The 40-page document outlines dozens of strategic and operational objectives. Some of them apply to all federal agencies. For example, it sets an Oct. 1, 2007, deadline for all agencies to complete written succession plans describing how they plan to replace current leaders if they leave government service in the next five years.
“There are somewhere around 170 to-do items in this plan,” Springer said. “Every item in here has a date. Each of those to-do’s starts with a verb.”
Despite the plan’s heavy emphasis on achieving results, which has been a theme of Bush administration officials, Springer said the OPM document was written to conform to the Government Performance and Results Act of 1993.
“It’s not a political plan,” she said.
OPM is confident it can pay for all the objectives in the plan, Springer said. “We developed this as we developed our [fiscal 2007] budget request.”
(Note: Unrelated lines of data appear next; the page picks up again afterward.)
(* ===== verification/RoomTables.v ===== *)
(** * The tables of instant rooms

    Models the room tables of [freeq-server/src/migrations/017_rooms.rs] and the
    statements of [freeq-server/src/db.rs] on them. A table is a map from its
    primary or unique key to the row. Times are Unix seconds below [2^63], the
    range in which the code's casts between [u64] and [i64] are the identity. *)

From stdpp Require Import base gmap strings list fin_maps.
From Stdlib Require Import ZArith Lia String.
From S2P Require Import Prelude.
Open Scope Z_scope.

Record RoomRow := mkRoomRow {
  rm_channel : string;
  rm_founder_did : string;
  rm_created_at : Z;
  rm_last_activity : Z;
  rm_expires_at : Z;
  rm_warned_at : option Z
}.

Record InviteRow := mkInviteRow {
  iv_channel : string;
  iv_created_by : string;
  iv_created_at : Z;
  iv_expires_at : Z;
  iv_max_uses : option Z;
  iv_uses : Z;
  iv_revoked_at : option Z
}.

Record MemberRow := mkMemberRow { mr_joined_at : Z; mr_removed_at : option Z }.

Record RoomDb := mkRoomDb {
  rooms : gmap string RoomRow;                       (* by channel *)
  room_invites : gmap string InviteRow;              (* by token hash, UNIQUE *)
  room_members : gmap (string * string) MemberRow    (* by channel and DID *)
}.

Definition empty_room_db : RoomDb := mkRoomDb ∅ ∅ ∅.

Section Tables.
Context {CF : CaseFold} {SO : SqlOrder}.

Definition with_rooms (db : RoomDb) x := mkRoomDb x (room_invites db) (room_members db).
Definition with_invites (db : RoomDb) x := mkRoomDb (rooms db) x (room_members db).
Definition with_members (db : RoomDb) x := mkRoomDb (rooms db) (room_invites db) x.

(** ** Rooms *)

(** [None]: the channel already has a row. *)
Definition create_room (db : RoomDb) (channel founder_did : string) (now expires_at : Z) : option RoomDb :=
  let key := to_lowercase channel in
  match rooms db !! key with
  | Some _ => None
  | None => Some (with_rooms db (<[key := mkRoomRow key founder_did now now expires_at None]> (rooms db)))
  end.

Definition get_room (db : RoomDb) (channel : string) : option RoomRow := rooms db !! to_lowercase channel.

Definition list_rooms (db : RoomDb) : list RoomRow :=
  order_by (fun x y => rm_created_at x <=? rm_created_at y) (snd <$> map_to_list (rooms db)).

(** The right-hand sides of the UPDATE read the row as it was. *)
Definition touched (at_ expires_at : Z) (r : RoomRow) : RoomRow :=
  mkRoomRow (rm_channel r) (rm_founder_did r) (rm_created_at r)
    (Z.max (rm_last_activity r) at_) (Z.max (rm_expires_at r) expires_at)
    (if rm_expires_at r <? expires_at then None else rm_warned_at r).
Definition touch_room (db : RoomDb) (channel : string) (at_ expires_at : Z) : RoomDb :=
  with_rooms db (alter (touched at_ expires_at) (to_lowercase channel) (rooms db)).

Definition warned (now : Z) (r : RoomRow) : RoomRow :=
  mkRoomRow (rm_channel r) (rm_founder_did r) (rm_created_at r) (rm_last_activity r) (rm_expires_at r) (Some now).
Definition set_room_warned (db : RoomDb) (channel : string) (now : Z) : RoomDb :=
  with_rooms db (alter (warned now) (to_lowercase channel) (rooms db)).

Definition db_delete_room (db : RoomDb) (channel : string) : RoomDb :=
  let key := to_lowercase channel in
  mkRoomDb (delete key (rooms db))
    (filter (fun r => iv_channel r.2 <> key) (room_invites db))
    (filter (fun r => r.1.1 <> key) (room_members db)).

Definition rooms_founded_since (db : RoomDb) (did : string) (since : Z) : Z :=
  Z.of_nat (List.length (List.filter (fun r => String.eqb (rm_founder_did r.2) did && (since <=? rm_created_at r.2))
    (map_to_list (rooms db)))).

(** ** Invites *)

(** [None]: an invite with this hash exists. *)
Definition add_room_invite (db : RoomDb) (channel token_hash created_by : string) (now expires_at : Z)
    (max_uses : option Z) : option RoomDb :=
  match room_invites db !! token_hash with
  | Some _ => None
  | None => Some (with_invites db (<[token_hash :=
      mkInviteRow (to_lowercase channel) created_by now expires_at max_uses 0 None]> (room_invites db)))
  end.

Definition usable (r : InviteRow) (channel : string) (now : Z) : bool :=
  String.eqb (iv_channel r) (to_lowercase channel)
  && negb (is_some (iv_revoked_at r))
  && (now <? iv_expires_at r)
  && match iv_max_uses r with None => true | Some m => iv_uses r <? m end.

Definition used (r : InviteRow) : InviteRow :=
  mkInviteRow (iv_channel r) (iv_created_by r) (iv_created_at r) (iv_expires_at r) (iv_max_uses r)
    (iv_uses r + 1) (iv_revoked_at r).

(** The hash is unique, so the UPDATE changes one row or none. *)
Definition consume_room_invite (db : RoomDb) (channel token_hash : string) (now : Z) : bool * RoomDb :=
  match room_invites db !! token_hash with
  | Some r => if usable r channel now
              then (true, with_invites db (<[token_hash := used r]> (room_invites db)))
              else (false, db)
  | None => (false, db)
  end.

Definition live_in (key : string) (r : InviteRow) : bool :=
  String.eqb (iv_channel r) key && negb (is_some (iv_revoked_at r)).
Definition revoked (key : string) (now : Z) (r : InviteRow) : InviteRow :=
  if live_in key r then
    mkInviteRow (iv_channel r) (iv_created_by r) (iv_created_at r) (iv_expires_at r) (iv_max_uses r)
      (iv_uses r) (Some now)
  else r.
Definition revoke_room_invites (db : RoomDb) (channel : string) (now : Z) : Z * RoomDb :=
  let key := to_lowercase channel in
  (Z.of_nat (List.length (List.filter (fun r => live_in key r.2) (map_to_list (room_invites db)))),
   with_invites db (revoked key now <$> room_invites db)).

(** ** The roster *)

Definition upsert_room_member (db : RoomDb) (channel did : string) (now : Z) : RoomDb :=
  let key := (to_lowercase channel, did) in
  with_members db (<[key :=
    match room_members db !! key with
    | Some r => mkMemberRow (match mr_removed_at r with None => mr_joined_at r | Some _ => now end) None
    | None => mkMemberRow now None
    end]> (room_members db)).

Definition active (r : MemberRow) : bool := negb (is_some (mr_removed_at r)).
Definition is_room_member (db : RoomDb) (channel did : string) : bool :=
  match room_members db !! (to_lowercase channel, did) with Some r => active r | None => false end.

Definition remove_room_member (db : RoomDb) (channel did : string) (now : Z) : bool * RoomDb :=
  let key := (to_lowercase channel, did) in
  match room_members db !! key with
  | Some r => if active r
              then (true, with_members db (<[key := mkMemberRow (mr_joined_at r) (Some now)]> (room_members db)))
              else (false, db)
  | None => (false, db)
  end.

Definition room_member_count (db : RoomDb) (channel : string) : Z :=
  Z.of_nat (List.length (List.filter (fun r => String.eqb r.1.1 (to_lowercase channel) && active r.2)
    (map_to_list (room_members db)))).

(** ** What an invite admits *)

Inductive invite_op :=
  | IAdd (channel token_hash created_by : string) (now expires_at : Z) (max_uses : option Z)
  | IConsume (channel token_hash : string) (now : Z)
  | IRevoke (channel : string) (now : Z).

(** A run and the channel and time of each admission by the token. *)
Definition invite_step (token : string) (st : RoomDb * list (string * Z)) (op : invite_op)
    : RoomDb * list (string * Z) :=
  let '(db, wins) := st in
  match op with
  | IAdd c h by_ now exp m => (default db (add_room_invite db c h by_ now exp m), wins)
  | IConsume c h now =>
      let '(won, db') := consume_room_invite db c h now in
      (db', if won && String.eqb h token then wins ++ [(to_lowercase c, now)] else wins)
  | IRevoke c now => ((revoke_room_invites db c now).2, wins)
  end.
Definition invite_run (token : string) (db : RoomDb) (ops : list invite_op) : RoomDb * list (string * Z) :=
  fold_left (invite_step token) ops (db, []).

(** What the row of a token records of its admissions. *)
Definition accounted (token c : string) (expires_at : Z) (max_uses : option Z)
    (st : RoomDb * list (string * Z)) : Prop :=
  exists r, room_invites st.1 !! token = Some r /\
    iv_channel r = c /\ iv_expires_at r = expires_at /\ iv_max_uses r = max_uses /\
    iv_uses r = Z.of_nat (List.length st.2) /\
    Forall (fun w => w.1 = c /\ w.2 < expires_at) st.2 /\
    forall m, max_uses = Some m -> 0 <= m -> Z.of_nat (List.length st.2) <= m.

Lemma invite_step_accounted token c e m st op :
  accounted token c e m st -> accounted token c e m (invite_step token st op).
Proof.
  destruct st as [db wins], op as [c' h by_ now e' m'|c' h now|c' now]; intros (r & Hr & Hc & He & Hm & Hu & HF & Hb); simpl in *.
  - unfold add_room_invite. destruct (room_invites db !! h) eqn:Hh; simpl; [by exists r|].
    exists r. simpl. rewrite lookup_insert_ne by congruence. done.
  - unfold consume_room_invite. destruct (room_invites db !! h) as [q|] eqn:Hh; [|by exists r].
    destruct (usable q c' now) eqn:Hus; [|by exists r]. simpl.
    destruct (String.eqb h token) eqn:Eh; bool_hyps; [subst h|exists r; simpl; by rewrite lookup_insert_ne].
    assert (q = r) as -> by congruence. unfold usable in Hus. bool_hyps.
    exists (used r). simpl. rewrite lookup_insert_eq, length_app. simpl. split_and!; try done; [lia| |].
    + apply Forall_app. split; [done|]. repeat constructor; simpl; [congruence|lia].
    + intros n -> Hn. rewrite Hm in *. bool_hyps. lia.
  - exists (revoked (to_lowercase c') now r). simpl. rewrite lookup_fmap, Hr. split; [done|].
    unfold revoked. destruct (live_in _ r); by split_and!.
Qed.

Lemma invite_run_dead token db ops r :
  room_invites db !! token = Some r -> iv_revoked_at r <> None -> (invite_run token db ops).2 = [].
Proof.
  intros Hr Hd. set (P := fun st : RoomDb * list (string * Z) =>
    st.2 = [] /\ exists r, room_invites st.1 !! token = Some r /\ iv_revoked_at r <> None).
  cut (P (invite_run token db ops)); [by intros []|]. unfold invite_run.
  apply fold_left_inv; [|split; eauto].
  clear r Hr Hd. intros [db' wins] op [Hw (r & Hr & Hd)]. simpl in *. subst wins.
  destruct op as [c' h by_ now e' m'|c' h now|c' now]; simpl.
  - split; [done|]. unfold add_room_invite. destruct (room_invites db' !! h) eqn:Hh; simpl; [eauto|].
    exists r. simpl. by rewrite lookup_insert_ne by congruence.
  - unfold consume_room_invite. destruct (room_invites db' !! h) as [q|] eqn:Hh; [|by split; eauto].
    destruct (usable q c' now) eqn:Hus; [|by split; eauto]. simpl.
    destruct (String.eqb h token) eqn:Eh; bool_hyps.
    + subst h. assert (q = r) as -> by congruence. unfold usable in Hus. destruct (iv_revoked_at r); [|done].
      by rewrite andb_false_r in Hus.
    + split; [done|]. exists r. simpl. by rewrite lookup_insert_ne.
  - split; [done|]. exists (revoked (to_lowercase c') now r). simpl. rewrite lookup_fmap, Hr. split; [done|].
    unfold revoked. by destruct (live_in _ r).
Qed.

(** An invite admits at most as many joins as its cap, each before it
    expires and to the room it was minted for; and once the room's invites are
    revoked it admits none, whatever else happens. *)
Theorem invite_admissions_bounded (db db1 : RoomDb) (c token by_ : string) (now expires_at : Z)
    (max_uses : option Z) (ops later : list invite_op) (t : Z) :
  add_room_invite db c token by_ now expires_at max_uses = Some db1 ->
  let '(db2, wins) := invite_run token db1 ops in
  Forall (fun w => w.1 = to_lowercase c /\ w.2 < expires_at) wins /\
  (forall m, max_uses = Some m -> 0 <= m -> Z.of_nat (List.length wins) <= m) /\
  (invite_run token (revoke_room_invites db2 c t).2 later).2 = [].
Proof.
  intros Ha. assert (HA : accounted token (to_lowercase c) expires_at max_uses (invite_run token db1 ops)).
  { unfold invite_run. apply fold_left_inv; [intros; by apply invite_step_accounted|].
    unfold add_room_invite in Ha. destruct (room_invites db !! token); [done|]. injection Ha as <-.
    eexists. simpl. rewrite lookup_insert_eq. split_and!; done. }
  destruct (invite_run token db1 ops) as [db2 wins]. destruct HA as (r & Hr & Hc & _ & _ & _ & HF & Hb).
  split_and!; try done. simpl in *. eapply invite_run_dead.
  - simpl. by rewrite lookup_fmap, Hr.
  - unfold revoked, live_in. rewrite Hc, String.eqb_refl. destruct (iv_revoked_at r) eqn:E; simpl; [by rewrite E|done].
Qed.

(** A late flush of an old timestamp never shortens a room's life, whatever
    the order of the flushes. *)
Lemma touch_room_monotone db c at_ e r :
  get_room db c = Some r ->
  exists r', get_room (touch_room db c at_ e) c = Some r' /\
    rm_expires_at r <= rm_expires_at r' /\ rm_last_activity r <= rm_last_activity r' /\
    e <= rm_expires_at r' /\ (rm_warned_at r' = None \/ rm_expires_at r' = rm_expires_at r).
Proof.
  unfold get_room, touch_room; simpl. intros Hr. rewrite lookup_alter_eq, Hr. eexists; split; [done|]. simpl.
  split_and!; try lia. destruct (Z.ltb_spec (rm_expires_at r) e); [by left|right; lia].
Qed.
End Tables.

(** Three joins race for an invite with two uses. *)
Lemma invite_admissions_bounded_witness :
  let ops := [IConsume "#R" "h" 5; IConsume "#r" "h" 6; IConsume "#r" "h" 7] in
  exists db1, @add_room_invite ascii_fold empty_room_db "#r" "h" "did:a" 1 100 (Some 2) = Some db1 /\
    (@invite_run ascii_fold "h" db1 ops).2 = [("#r"%string, 5); ("#r"%string, 6)] /\
    Z.of_nat (List.length (@invite_run ascii_fold "h" db1 ops).2) <= 2.
Proof.
  eexists. split; [vm_compute; reflexivity|]. split; [vm_compute; reflexivity|].
  pose proof (@invite_admissions_bounded ascii_fold empty_room_db _ "#r" "h" "did:a" 1 100 (Some 2)
    [IConsume "#R" "h" 5; IConsume "#r" "h" 6; IConsume "#r" "h" 7] [] 0 eq_refl) as H.
  destruct (invite_run _ _ _) as [db2 wins]. destruct H as (_ & H & _). apply H; [reflexivity|lia].
Defined.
Springer said she is aware that the information technology industry is concerned that OPM could be overwhelmed by thousands of new requests for background checks on federal contractors to meet the new requirements of Homeland Security Presidential Directive 12. But those concerns might be unwarranted, she said.
“We believe that we’ve got the right funding for OPM’s part of it,” she added.
The federal government faces increased competition for talent and an older workforce that will soon be leaving — two large challenges that inspired OPM to rewrite
its mission statement, Springer said. The new statement, displayed on a banner across the entrance to OPM’s headquarters building, is 13 words long: “Our mission is to ensure that the federal government has an effective workforce.”
“That’s it in a nutshell,” Springer said.
Colleen Kelley, president of the National Treasury Employees Union, said she has not seen any strategic plans like OPM’s. “It will be interesting to see how they deliver,” she said. The union remains opposed to one of the plan’s major objectives, she added, which is legislation to change how federal employees governmentwide are managed and paid.